In the morning Ezra's eyes open with the sun as it slides like an egg yolk up and off the top of the eastern volcano. I lie here perfectly still next to him. B
ut not as still as Henry incubating his bedsore. Oh, my darling, mysterious Henry. Why couldn't I speak with him yesterday? Was it yesterday? It is eons.
"Hi, Mom, what's up?"
"What's up with you? How do you feel?"
"Everything hurts, but it's different now. Sideways. Vertically. Horizontally."
"Your joints?"
"The hurt is connected to how they move."
I don't want him getting tired explaining the unexplainable. The sun is shining. The greatest impossibility of all seems to be the impossibility of understanding another human being.
"Try eating something? Or drinking?"
"Water."
So we do it again. I hold the glass to his lips, I hold my breath. He sips and swallows. We both wait.
And wait. Nothing.
Minutes pass and he has not rejected the water. His forehead is still so hot, but his temperature is now 102 degrees. Whatever that is in Celsius.
It is not as simple as making the world metric. Measurements are specific to what is measured. You have a fanega of coffee beans and a bulto of unrefined sugar, and not the other way around. We have a gallon of American milk from New York cows in the Genesee Valley, but Jacques drinks a liter of milk from cows that chewed French grass in the Dordogne. They are not the same.

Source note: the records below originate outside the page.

(* ===== verification/ArchiveQueries.v ===== *)
(** * ArchiveQueries: the other questions an archive answers

    Models, of [src/internal/query/objectsource]: [Incarnations] (timeline.go),
    [Coverage] (coverage.go), [ClusterIDs] (clusters.go), [EstimateScan] (estimate.go)
    and [Ownership] (ownership.go). Unlike a timeline these never answer in part: a
    scan that failed anywhere is an error. *)

From S2P Require Import Prelude Identity Calendar HashCache GoJson Diff QueryFilter SinkTypes S3Object ScopeLog Layout Archive ArchiveSpec ArchiveState Ownership.

(** ** Incarnations *)

Record Incarnation := mkIncarnation {
  in_UID : string;
  in_FirstSeen : Z;
  in_LastSeen : Z;
  in_Deleted : bool;
}.

(** [spans] with its index [at]. *)
Definition spansOf_mark (s : list Incarnation * gmap string nat) (mark : incarnationMark) : list Incarnation * gmap string nat :=
  let '(spans, at_) := s in
  match at_ !! im_uid mark with
  | Some i =>
      (alter (fun span => mkIncarnation (in_UID span) (in_FirstSeen span) (im_ts mark) (in_Deleted span || im_deleted mark)) i spans, at_)
  | None =>
      (spans ++ [mkIncarnation (im_uid mark) (im_ts mark) (im_ts mark) (im_deleted mark)], <[im_uid mark := length spans]> at_)
  end.

Definition spansOf (marks : list incarnationMark) : list Incarnation := (foldl spansOf_mark ([], ∅) marks).1.

Definition Incarnations `{ObjectSource, FrameReader} (e : Engine) (ref : ObjectRef) (from to : option Z)
    : result queryError (list Incarnation) :=
  if en_closed e then Err errEngineClosed
  else match requireWindow from to with
       | Err err => Err err
       | Ok (f, t) =>
           let scan := mkRecordScan ref from to None false false [] in
           match scanPartitions acc_zero (scan_decode scan) (fun marks acc => marks ++ ta_marks acc)
                   (en_concurrency e) (recordPrefixes e (or_ClusterID ref) f t) [] with
           | (_, Some failure) => Err (errScan failure)
           | (marks, None) => Ok (spansOf (stable_sort mark_le marks))
           end
       end.

(** ** Coverage *)

Record ScopeQuery := mkScopeQuery {
  sq_ClusterID : string;
  sq_APIGroup : string;
  sq_Kind : string;
  sq_Namespace : string;
  sq_From : option Z;
  sq_To : option Z;
}.

Definition scope_matches (q : ScopeQuery) (line : scopeLine) : bool :=
  if bool_decide (sl_ClusterID line <> sq_ClusterID q) then false
  else if bool_decide (sq_APIGroup q <> "") && bool_decide (sl_APIGroup line <> sq_APIGroup q) then false
  else if bool_decide (sq_Kind q <> "") && bool_decide (sl_Kind line <> sq_Kind q) then false
  else if bool_decide (sq_Namespace q <> "") && bool_decide (sl_Namespace line <> sq_Namespace q) &&
          bool_decide (sl_Namespace line <> "") then false
  else true.

Definition scope_decode `{FrameReader} (q : ScopeQuery) (acc : list ScopeChange) (bytes : string)
    : list ScopeChange * option frameError :=
  decodeScopeFrame (fun acc line => if scope_matches q line then acc ++ [line_scopeChange line] else acc) acc bytes.

Definition Coverage `{ObjectSource, FrameReader} (e : Engine) (q : ScopeQuery) : result queryError (list ScopeInterval) :=
  if en_closed e then Err errEngineClosed
  else match scanPartitions [] (scope_decode q) app (en_concurrency e) [scopesRoot (en_prefix e)] [] with
       | (_, Some failure) => Err (errScan failure)
       | (transitions, None) => Ok (CoverageOf transitions (sq_From q) (sq_To q))
       end.

(** ** Clusters *)

(** The loop over the listing: [seen] and [ids]. *)
Definition cluster_key (root : string) (s : gset string * list string) (key : string) : gset string * list string :=
  let '(seen, ids) := s in
  if negb (isObjectKey key) then s
  else match clusterIDOf key root with
       | None => s
       | Some id => if bool_decide (id ∈ seen) then s else ({[id]} ∪ seen, ids ++ [id])
       end.

Definition ClusterIDs `{ObjectSource} (e : Engine) : result queryError (list string) :=
  if en_closed e then Err errEngineClosed
  else
    let root := joinSegments [en_prefix e; formatPartition] +:+ "/" in
    let l := src_List root in
    match ls_err l, ls_close l with
    | Some reason, _ => Err (errScan (errListing root reason))
    | None, Some reason => Err (errScan (errReleaseListing reason))
    | None, None => Ok (merge_sort String.le (foldl (cluster_key root) (∅, []) (map fst (ls_objects l))).2)
    end.

(** ** The estimate *)

Record ScanEstimate := mkEstimate {
  se_Objects : Z;
  se_Bytes : Z;
  se_Partitions : nat;
}.

Record partitionSize := mkSize {
  ps_objects : Z;
  ps_bytes : Z;
}.

Definition measure `{ObjectSource} (prefix : string) : result scanError partitionSize :=
  let l := src_List prefix in
  let size := foldl (fun size object => if negb (isObjectKey object.1) then size
                                        else mkSize (ps_objects size + 1) (ps_bytes size + object.2))
                (mkSize 0 0) (ls_objects l) in
  match ls_err l, ls_close l with
  | Some reason, _ => Err (errListing prefix reason)
  | None, Some reason => Err (errReleaseListing reason)
  | None, None => Ok size
  end.

Definition EstimateScan `{ObjectSource} (e : Engine) (clusterID : string) (from to : option Z) : result queryError ScanEstimate :=
  if en_closed e then Err errEngineClosed
  else match requireWindow from to with
       | Err err => Err err
       | Ok (f, t) =>
           let prefixes := recordPrefixes e clusterID f t in
           match interrupted prefixes with
           | Some (InListing cause) | Some (InFetching cause _) => Err (errScan (errAbandoned cause))
           | None =>
               match collect (map measure prefixes) with
               | Err failure => Err (errScan failure)
               | Ok sizes =>
                   Ok (foldl (fun est part => mkEstimate (se_Objects est + ps_objects part) (se_Bytes est + ps_bytes part) (se_Partitions est))
                         (mkEstimate 0 0 (length prefixes)) sizes)
               end
           end
       end.

(** ** Ownership *)

Record ownershipMark := mkOwnershipMark {
  om_ref : ObjectRef;
  om_uid : string;
  om_ts : Z;
  om_state : bool;
  om_owners : list OwnerReference;
}.

Record OwnershipQuery := mkOwnershipQuery {
  oq_ClusterID : string;
  oq_Namespace : string;
  oq_From : option Z;
  oq_To : option Z;
}.

(** Whether the decoder keeps a mark of the line, and the mark. *)
Definition ownership_kept (q : OwnershipQuery) (line : recordLine) : bool :=
  if bool_decide (ln_ClusterID line <> oq_ClusterID q) then false
  else if bool_decide (oq_Namespace q <> "") && bool_decide (ln_Namespace line <> oq_Namespace q) then false
  else if bool_decide (ln_UID line = "") then false
  else if isEvent line then false
  else if negb (in_window (oq_From q) (oq_To q) (ln_Timestamp line)) then false
  else true.

Definition line_ref (line : recordLine) : ObjectRef :=
  mkRef (ln_ClusterID line) (ln_APIGroup line) (ln_Kind line) (ln_Namespace line) (ln_Name line).

Definition ownership_mark `{OwnerCodec} (line : recordLine) : ownershipMark :=
  mkOwnershipMark (line_ref line) (ln_UID line) (ln_Timestamp line) (bool_decide (ln_Data line <> "")) (OwnersOf (ln_Data line)).

Definition ownership_decode `{FrameReader, OwnerCodec} (q : OwnershipQuery) (acc : list ownershipMark) (bytes : string)
    : list ownershipMark * option frameError :=
  decodeFrame (fun acc line => if ownership_kept q line then acc ++ [ownership_mark line] else acc) acc bytes.

(** [objects] with [at] and [newest]. *)
Record ownedState := mkOwnedState {
  os_objects : list OwnedObject;
  os_at : gmap string nat;
  os_newest : gmap string Z;
}.

Definition owned_mark (s : ownedState) (mark : ownershipMark) : ownedState :=
  let '(i, objects, at_) :=
    match os_at s !! om_uid mark with
    | Some i => (i, os_objects s, os_at s)
    | None =>
        (length (os_objects s), os_objects s ++ [mkOwned (om_ref mark) (om_uid mark) false []],
         <[om_uid mark := length (os_objects s)]> (os_at s))
    end in
  let objects := alter (fun o => mkOwned (oo_Ref o) (oo_UID o) (oo_StateRecorded o || om_state mark) (oo_Owners o)) i objects in
  if negb (om_state mark) then mkOwnedState objects at_ (os_newest s)
  else if match os_newest s !! om_uid mark with Some when => negb (bool_decide (when < om_ts mark)%Z) | None => false end
  then mkOwnedState objects at_ (os_newest s)
  else mkOwnedState (alter (fun o => mkOwned (oo_Ref o) (oo_UID o) (oo_StateRecorded o) (om_owners mark)) i objects) at_
         (<[om_uid mark := om_ts mark]> (os_newest s)).

Definition compareOwned (a b : OwnedObject) : comparison :=
  cmp_or (String.compare (or_APIGroup (oo_Ref a)) (or_APIGroup (oo_Ref b)))
    (cmp_or (String.compare (or_Kind (oo_Ref a)) (or_Kind (oo_Ref b)))
       (cmp_or (String.compare (or_Namespace (oo_Ref a)) (or_Namespace (oo_Ref b)))
          (cmp_or (String.compare (or_Name (oo_Ref a)) (or_Name (oo_Ref b))) (String.compare (oo_UID a) (oo_UID b))))).

Definition owned_le (a b : OwnedObject) : Prop := compareOwned a b <> Gt.
(** ** Timelines *)

Definition Timeline `{FrameReader, OpCodec} (e : referenceEngine) (q : TimelineQuery) : result queryError (list Change) :=
  if cap_TimeBoundRequired (re_caps e) && bool_decide (tq_From q = None) && bool_decide (tq_To q = None)
  then Err ErrTimeBoundRequired
  else
    let rows := if tq_EventsOnly q then []
                else selectIncarnation (window (forRef e (tq_Ref q)) (tq_From q) (tq_To q)) (tq_UID q) (tq_AllIncarnations q) in
    let changes := List.filter (fun c => keepsFilters c q) (map row_Change rows) in
    let changes := if tq_IncludeEvents q then changes ++ correlatedEvents e q (incarnationOf rows q) else changes in
    let changes := stable_sort change_le changes in
    let changes := if tq_Reverse q then reverse changes else changes in
    Ok (if bool_decide (0 < tq_Limit q)%Z && bool_decide (tq_Limit q < Z.of_nat (length changes))%Z
        then take (Z.to_nat (tq_Limit q)) changes else changes).

(** ** The patch applier *)

Definition opAdd : string := "add".
Definition opReplace : string := "replace".
Definition opRemove : string := "remove".

Inductive applyError :=
| errRemoveRoot
| errDescend (token : string)
| errAbsentSegment (key : string)
| errAbsentMember (key : string)
| errUnsupported (op : string)
| errPastEnd
| errNotANumber (token : string)
| errOutOfRange (idx : Z) (len : nat)
| errPatchText
| errOpValue (op path : string)
| errOp (op path : string) (cause : applyError).

Definition pointerTokens (pointer : string) : list string :=
  if bool_decide (pointer = "") || bool_decide (pointer = "/") then []
  else map unescape (split_on "/"%char (trim_slash pointer)).

(** [descend] is [applyAt] on a child with the tokens [rest] and the same operation. *)
Definition applyInObject (descend : json -> result applyError json) (n : gmap string json) (key : string) (rest : list string)
    (op : string) (value : json) : result applyError json :=
  if negb (bool_decide (rest = [])) then
    match n !! key with
    | None => Err (errAbsentSegment key)
    | Some child => match descend child with Err err => Err err | Ok next => Ok (JObj (<[key := next]> n)) end
    end
  else if bool_decide (op = opAdd) || bool_decide (op = opReplace) then Ok (JObj (<[key := value]> n))
  else if bool_decide (op = opRemove) then
    match n !! key with None => Err (errAbsentMember key) | Some _ => Ok (JObj (delete key n)) end
  else Err (errUnsupported op).

Definition applyInArray (descend : json -> result applyError json) (n : list json) (token : string) (rest : list string)
    (op : string) (value : json) : result applyError json :=
  if bool_decide (token = "-") then
    if negb (bool_decide (rest = [])) || negb (bool_decide (op = opAdd)) then Err errPastEnd else Ok (JArr (n ++ [value]))
  else match Atoi token with
  | None => Err (errNotANumber token)
  | Some idx =>
      let appending := bool_decide (op = opAdd) && bool_decide (rest = []) in
      if bool_decide (idx < 0)%Z || bool_decide (Z.of_nat (length n) < idx)%Z ||
         (bool_decide (idx = Z.of_nat (length n)) && negb appending)
      then Err (errOutOfRange idx (length n))
      else
        let i := Z.to_nat idx in
        if negb (bool_decide (rest = [])) then
          match n !! i with
          | None => Err (errOutOfRange idx (length n)) (* not reached: the index was checked *)
          | Some child => match descend child with Err err => Err err | Ok next => Ok (JArr (<[i := next]> n)) end
          end
        else if bool_decide (op = opAdd) then Ok (JArr (take i n ++ value :: drop i n))
        else if bool_decide (op = opReplace) then Ok (JArr (<[i := value]> n))
        else if bool_decide (op = opRemove) then Ok (JArr (take i n ++ drop (S i) n))
        else Err (errUnsupported op)
  end.

Fixpoint applyAt (node : json) (tokens : list string) (op : string) (value : json) {struct tokens} : result applyError json :=
  match tokens with
  | [] => if bool_decide (op = opRemove) then Err errRemoveRoot else Ok value
  | token :: rest =>
      match node with
      | JObj n => applyInObject (fun child => applyAt child rest op value) n token rest op value
      | JArr n => applyInArray (fun child => applyAt child rest op value) n token rest op value
      | _ => Err (errDescend token)
      end
  end.

Section documents.
Context `{AnyCodec, OpCodec}.

(** The value of an operation: an absent one is null. *)
Definition op_value (op : patchOp) : option json :=
  if bool_decide (po_Value op = "") then Some JNull else decode_any (po_Value op).

Fixpoint apply_ops (doc : json) (ops : list patchOp) : result applyError json :=
  match ops with
  | [] => Ok doc
  | op :: rest =>
      match op_value op with
      | None => Err (errOpValue (po_Op op) (po_Path op))
      | Some value =>
          match applyAt doc (pointerTokens (po_Path op)) (po_Op op) value with
          | Err err => Err (errOp (po_Op op) (po_Path op) err)
          | Ok next => apply_ops next rest
          end
      end
  end.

I don't see Olga until she is right here, standing on my toes and breathing my air. "Lalo has a bunch of gringos who need a place to stay," she says, and keeps walking.
"Gringos?"
"The same."
"Gringos," I repeat. "Gringos? How did they get here?"
"By jeep. Until it got stuck somewhere below the village. I bet I know exactly where. So they walked. They're a muddy mess."
"Does Lalo know them?"
Still moving, she says, "He says they know you."
I follow her into her room. Books are piled from floor to almost-ceiling. Just that, neat piles of books. I would do almost anything to know the titles.
"They know me?"
Deep inside I am overwhelmed with shame and fear. But what have I done?
Oh, that.
Funny how I didn't think of it. Funny how it doesn't seem entirely real.